== WORK TO BE COMPLETED ==
All of the data below should be copied exactly as it stands.

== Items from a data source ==

(** The sample world moved to that zone, at noon UTC of 20 March 2023. *)
Definition world : World :=
  {| clock := fun n => (1679313600000 + Z.of_nat n)%Z;
     timeZone := zone;
     verifyMessage := verifyMessage Sample.world;
     s3_put := s3_put Sample.world;
     s3_get := s3_get Sample.world;
     s3_delete := s3_delete Sample.world;
     settles := settles Sample.world |}.

End SummerTime.

(** ** Authorisation, as the signed routes establish it *)

(** The request carries both headers, its signature over the operation's
    message verifies for the wallet address, and that address owns the
    key in the ledger. *)
Definition authorisedFor (W : World) (c : Request) (d : Database)
    (op : SignedOperation) (fileKey : string) : Prop :=
  exists walletAddress signature,
    present (walletAddressHeader c) = Some walletAddress
    /\ present (signatureHeader c) = Some signature
    /\ verifyMessage W walletAddress (canonicalMessage op fileKey) signature
       = Returns true
    /\ isOwner d fileKey walletAddress = true.

(** The signed operations that write to the ledger. *)
Definition writes (op : SignedOperation) : bool :=
  match op with
  | ReadFile | DeleteFile | RenewFile => true
  | ListFiles | FileInformation => false
  end.

(** ** Sample data for a signature made for one message *)

Module Scoped.

(** A verifier for which the one signature in use was made by Alice over
    the delete message of her file, and over nothing else. *)
Definition world : World :=
  {| clock := clock Sample.world;
     timeZone := timeZone Sample.world;
     verifyMessage := fun _ message _ =>
       Returns (String.eqb message ("delete:" ++ Sample.helloKey));
     s3_put := s3_put Sample.world;
     s3_get := s3_get Sample.world;
     s3_delete := s3_delete Sample.world;
     settles := settles Sample.world |}.

End Scoped.

(** ** The headers of a download (server/src/routes/storage.ts) *)

Definition doubleQuote : ascii := "034"%char.

(** The template of the read route: [attachment; filename=] and then the
    original file name between double quotes. *)
Definition contentDisposition (originalFilename : string) : string :=
  "attachment; filename=" ++ String doubleQuote (originalFilename ++ String doubleQuote "").

(** The [Content-Disposition] and [Content-Type] headers the read route
    sets on its 200 response. *)
Definition contentDispositionHeader (res : Response) : option string :=
  match body res with
  | DownloadBody _ _ filename _ => Some (contentDisposition filename)
  | _ => None
  end.

(** ** The storage client (client/src/storage-client.ts) *)

Module StorageClient.

(** The viem account of the client: its address and its signing. *)
Record Account : Type := {
  address : string;
  signMessage : string -> string;
}.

== REPLY ==
(** The sample world moved to that zone, at noon UTC of 20 March 2023. *)
Definition world : World :=
  {| clock := fun n => (1679313600000 + Z.of_nat n)%Z;
     timeZone := zone;
     verifyMessage := verifyMessage Sample.world;
     s3_put := s3_put Sample.world;
     s3_get := s3_get Sample.world;
     s3_delete := s3_delete Sample.world;
     settles := settles Sample.world |}.

End SummerTime.

(** ** Authorisation, as the signed routes establish it *)

(** The request carries both headers, its signature over the operation's
    message verifies for the wallet address, and that address owns the
    key in the ledger. *)
Definition authorisedFor (W : World) (c : Request) (d : Database)
    (op : SignedOperation) (fileKey : string) : Prop :=
  exists walletAddress signature,
    present (walletAddressHeader c) = Some walletAddress
    /\ present (signatureHeader c) = Some signature
    /\ verifyMessage W walletAddress (canonicalMessage op fileKey) signature
       = Returns true
    /\ isOwner d fileKey walletAddress = true.

(** The signed operations that write to the ledger. *)
Definition writes (op : SignedOperation) : bool :=
  match op with
  | ReadFile | DeleteFile | RenewFile => true
  | ListFiles | FileInformation => false
  end.

(** ** Sample data for a signature made for one message *)

Module Scoped.

(** A verifier for which the one signature in use was made by Alice over
    the delete message of her file, and over nothing else. *)
Definition world : World :=
  {| clock := clock Sample.world;
     timeZone := timeZone Sample.world;
     verifyMessage := fun _ message _ =>
       Returns (String.eqb message ("delete:" ++ Sample.helloKey));
     s3_put := s3_put Sample.world;
     s3_get := s3_get Sample.world;
     s3_delete := s3_delete Sample.world;
     settles := settles Sample.world |}.

End Scoped.

(** ** The headers of a download (server/src/routes/storage.ts) *)

Definition doubleQuote : ascii := "034"%char.

(** The template of the read route: [attachment; filename=] and then the
    original file name between double quotes. *)
Definition contentDisposition (originalFilename : string) : string :=
  "attachment; filename=" ++ String doubleQuote (originalFilename ++ String doubleQuote "").

(** The [Content-Disposition] and [Content-Type] headers the read route
    sets on its 200 response. *)
Definition contentDispositionHeader (res : Response) : option string :=
  match body res with
  | DownloadBody _ _ filename _ => Some (contentDisposition filename)
  | _ => None
  end.

(** ** The storage client (client/src/storage-client.ts) *)

Module StorageClient.

(** The viem account of the client: its address and its signing. *)
Record Account : Type := {
  address : string;
  signMessage : string -> string;
}.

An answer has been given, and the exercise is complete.